● Exercise requirements: Lines from the top of the listing down to the one with "Python values are modelled", inclusive, are to be copied exactly.

● Data shown:
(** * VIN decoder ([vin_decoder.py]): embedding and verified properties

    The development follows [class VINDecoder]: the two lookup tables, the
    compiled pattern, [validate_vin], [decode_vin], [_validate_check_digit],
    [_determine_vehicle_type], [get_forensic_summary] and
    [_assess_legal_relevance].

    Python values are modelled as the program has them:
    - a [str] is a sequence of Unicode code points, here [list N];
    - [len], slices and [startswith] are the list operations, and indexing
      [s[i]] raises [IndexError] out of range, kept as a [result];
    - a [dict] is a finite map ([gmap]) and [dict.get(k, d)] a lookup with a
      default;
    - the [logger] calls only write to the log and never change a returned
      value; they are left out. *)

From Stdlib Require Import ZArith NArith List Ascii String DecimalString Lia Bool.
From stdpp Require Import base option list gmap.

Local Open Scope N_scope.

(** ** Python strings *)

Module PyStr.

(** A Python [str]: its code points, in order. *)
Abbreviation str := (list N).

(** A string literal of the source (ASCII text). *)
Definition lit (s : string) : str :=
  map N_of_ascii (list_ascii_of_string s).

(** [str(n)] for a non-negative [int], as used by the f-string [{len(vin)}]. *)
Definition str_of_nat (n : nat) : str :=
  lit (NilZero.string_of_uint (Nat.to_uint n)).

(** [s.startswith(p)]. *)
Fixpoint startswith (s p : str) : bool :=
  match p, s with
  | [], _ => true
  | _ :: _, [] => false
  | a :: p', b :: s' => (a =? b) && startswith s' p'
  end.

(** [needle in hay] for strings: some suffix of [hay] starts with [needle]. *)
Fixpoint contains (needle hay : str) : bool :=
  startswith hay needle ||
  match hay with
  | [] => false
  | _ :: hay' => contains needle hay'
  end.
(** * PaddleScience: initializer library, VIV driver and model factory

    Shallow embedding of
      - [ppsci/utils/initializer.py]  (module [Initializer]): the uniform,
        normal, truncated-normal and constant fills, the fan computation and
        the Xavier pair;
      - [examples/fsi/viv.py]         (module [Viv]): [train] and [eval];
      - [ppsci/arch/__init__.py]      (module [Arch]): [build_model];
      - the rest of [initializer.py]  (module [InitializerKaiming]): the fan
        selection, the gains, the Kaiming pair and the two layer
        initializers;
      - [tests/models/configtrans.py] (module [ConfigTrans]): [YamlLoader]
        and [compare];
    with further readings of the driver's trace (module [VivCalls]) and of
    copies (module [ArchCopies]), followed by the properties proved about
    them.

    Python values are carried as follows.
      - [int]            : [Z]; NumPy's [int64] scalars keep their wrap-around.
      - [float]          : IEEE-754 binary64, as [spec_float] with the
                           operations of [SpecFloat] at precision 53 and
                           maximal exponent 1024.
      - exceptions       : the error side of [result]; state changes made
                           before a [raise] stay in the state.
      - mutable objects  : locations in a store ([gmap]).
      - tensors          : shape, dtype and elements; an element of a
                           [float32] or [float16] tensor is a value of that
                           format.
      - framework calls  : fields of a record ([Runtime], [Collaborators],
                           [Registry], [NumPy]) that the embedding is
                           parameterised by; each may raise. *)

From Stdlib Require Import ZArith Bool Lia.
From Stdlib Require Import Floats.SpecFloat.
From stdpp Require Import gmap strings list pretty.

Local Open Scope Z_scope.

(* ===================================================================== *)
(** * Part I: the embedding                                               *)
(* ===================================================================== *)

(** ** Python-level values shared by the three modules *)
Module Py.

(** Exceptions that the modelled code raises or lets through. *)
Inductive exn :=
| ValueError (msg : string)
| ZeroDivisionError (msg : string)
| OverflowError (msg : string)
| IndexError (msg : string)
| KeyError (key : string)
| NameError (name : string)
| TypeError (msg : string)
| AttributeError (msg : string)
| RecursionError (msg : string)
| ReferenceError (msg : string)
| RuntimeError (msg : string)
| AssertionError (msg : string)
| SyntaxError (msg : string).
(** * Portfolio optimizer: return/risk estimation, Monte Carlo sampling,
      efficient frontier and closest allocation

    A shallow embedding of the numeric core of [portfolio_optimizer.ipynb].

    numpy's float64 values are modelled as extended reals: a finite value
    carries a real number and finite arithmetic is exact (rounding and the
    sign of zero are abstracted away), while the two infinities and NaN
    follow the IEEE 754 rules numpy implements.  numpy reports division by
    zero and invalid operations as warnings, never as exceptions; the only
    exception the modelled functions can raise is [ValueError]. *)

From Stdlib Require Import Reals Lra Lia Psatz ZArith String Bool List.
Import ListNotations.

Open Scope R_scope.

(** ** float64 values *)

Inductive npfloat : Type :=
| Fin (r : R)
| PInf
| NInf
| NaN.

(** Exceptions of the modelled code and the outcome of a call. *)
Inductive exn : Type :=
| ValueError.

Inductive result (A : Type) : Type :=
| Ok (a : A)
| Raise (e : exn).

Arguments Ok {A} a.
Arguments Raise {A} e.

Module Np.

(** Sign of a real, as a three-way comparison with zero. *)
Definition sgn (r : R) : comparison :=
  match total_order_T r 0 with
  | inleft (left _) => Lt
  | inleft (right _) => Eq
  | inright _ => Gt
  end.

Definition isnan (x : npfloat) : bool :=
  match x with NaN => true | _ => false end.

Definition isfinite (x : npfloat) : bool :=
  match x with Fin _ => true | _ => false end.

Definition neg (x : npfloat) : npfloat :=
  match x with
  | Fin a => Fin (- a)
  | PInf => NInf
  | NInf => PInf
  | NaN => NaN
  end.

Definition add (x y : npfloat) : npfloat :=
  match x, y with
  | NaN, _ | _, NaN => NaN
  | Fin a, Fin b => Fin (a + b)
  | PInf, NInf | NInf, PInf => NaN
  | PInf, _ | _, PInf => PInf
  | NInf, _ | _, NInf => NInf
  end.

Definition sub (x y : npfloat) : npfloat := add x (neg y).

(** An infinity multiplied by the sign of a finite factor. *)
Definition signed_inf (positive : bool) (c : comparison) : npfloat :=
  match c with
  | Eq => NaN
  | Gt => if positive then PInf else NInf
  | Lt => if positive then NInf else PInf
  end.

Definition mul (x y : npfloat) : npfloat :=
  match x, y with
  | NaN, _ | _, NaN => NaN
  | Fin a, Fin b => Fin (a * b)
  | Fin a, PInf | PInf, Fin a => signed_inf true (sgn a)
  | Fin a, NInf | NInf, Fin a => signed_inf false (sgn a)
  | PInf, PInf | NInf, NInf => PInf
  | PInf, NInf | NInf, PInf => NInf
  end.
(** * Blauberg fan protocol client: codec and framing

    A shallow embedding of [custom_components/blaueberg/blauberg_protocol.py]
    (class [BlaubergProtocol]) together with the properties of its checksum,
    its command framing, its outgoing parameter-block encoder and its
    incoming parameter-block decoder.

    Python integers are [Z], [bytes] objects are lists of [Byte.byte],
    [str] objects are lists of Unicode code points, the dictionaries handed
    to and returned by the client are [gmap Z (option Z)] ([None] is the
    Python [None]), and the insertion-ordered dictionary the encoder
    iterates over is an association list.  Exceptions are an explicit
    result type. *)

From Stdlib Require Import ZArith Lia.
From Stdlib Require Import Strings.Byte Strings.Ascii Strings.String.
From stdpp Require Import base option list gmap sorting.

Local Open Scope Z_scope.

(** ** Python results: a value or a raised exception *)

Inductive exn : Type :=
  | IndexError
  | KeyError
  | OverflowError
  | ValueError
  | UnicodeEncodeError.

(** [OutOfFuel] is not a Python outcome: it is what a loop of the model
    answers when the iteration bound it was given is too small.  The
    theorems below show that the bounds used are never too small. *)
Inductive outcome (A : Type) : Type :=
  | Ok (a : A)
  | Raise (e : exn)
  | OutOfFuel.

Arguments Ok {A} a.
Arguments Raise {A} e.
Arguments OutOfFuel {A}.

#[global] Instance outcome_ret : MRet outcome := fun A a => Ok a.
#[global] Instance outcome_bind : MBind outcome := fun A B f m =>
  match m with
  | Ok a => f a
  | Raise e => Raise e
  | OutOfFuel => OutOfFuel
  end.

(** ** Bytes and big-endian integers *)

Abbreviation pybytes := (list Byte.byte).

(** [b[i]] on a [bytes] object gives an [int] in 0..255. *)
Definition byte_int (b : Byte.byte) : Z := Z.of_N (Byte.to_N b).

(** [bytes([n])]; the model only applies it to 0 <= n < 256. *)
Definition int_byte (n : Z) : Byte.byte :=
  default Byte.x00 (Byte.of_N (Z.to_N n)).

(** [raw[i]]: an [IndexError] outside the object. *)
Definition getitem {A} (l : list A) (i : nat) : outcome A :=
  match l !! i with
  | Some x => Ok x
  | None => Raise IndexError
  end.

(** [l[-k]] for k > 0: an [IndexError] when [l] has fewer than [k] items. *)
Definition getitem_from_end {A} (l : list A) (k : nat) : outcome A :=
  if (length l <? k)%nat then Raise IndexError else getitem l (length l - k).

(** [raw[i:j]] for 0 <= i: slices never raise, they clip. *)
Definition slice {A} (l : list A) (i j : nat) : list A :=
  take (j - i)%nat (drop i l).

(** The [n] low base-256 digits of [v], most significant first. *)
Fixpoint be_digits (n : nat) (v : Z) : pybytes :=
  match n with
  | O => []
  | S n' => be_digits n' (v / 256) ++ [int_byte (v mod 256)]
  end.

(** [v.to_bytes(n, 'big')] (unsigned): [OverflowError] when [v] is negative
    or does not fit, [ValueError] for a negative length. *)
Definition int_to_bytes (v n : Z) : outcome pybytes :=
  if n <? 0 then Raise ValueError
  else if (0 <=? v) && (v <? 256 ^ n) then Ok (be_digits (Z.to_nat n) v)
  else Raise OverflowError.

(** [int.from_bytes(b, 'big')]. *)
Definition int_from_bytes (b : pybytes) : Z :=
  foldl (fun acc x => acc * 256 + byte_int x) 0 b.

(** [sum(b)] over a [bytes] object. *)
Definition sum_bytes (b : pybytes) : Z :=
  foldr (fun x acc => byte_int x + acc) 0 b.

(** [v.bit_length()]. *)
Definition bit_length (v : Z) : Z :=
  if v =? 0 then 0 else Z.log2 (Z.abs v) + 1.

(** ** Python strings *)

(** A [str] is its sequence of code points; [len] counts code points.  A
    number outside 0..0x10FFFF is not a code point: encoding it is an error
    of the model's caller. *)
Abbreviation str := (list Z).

● Result of the task:
(** * VIN decoder ([vin_decoder.py]): embedding and verified properties

    The development follows [class VINDecoder]: the two lookup tables, the
    compiled pattern, [validate_vin], [decode_vin], [_validate_check_digit],
    [_determine_vehicle_type], [get_forensic_summary] and
    [_assess_legal_relevance].

    Python values are modelled as the program has them:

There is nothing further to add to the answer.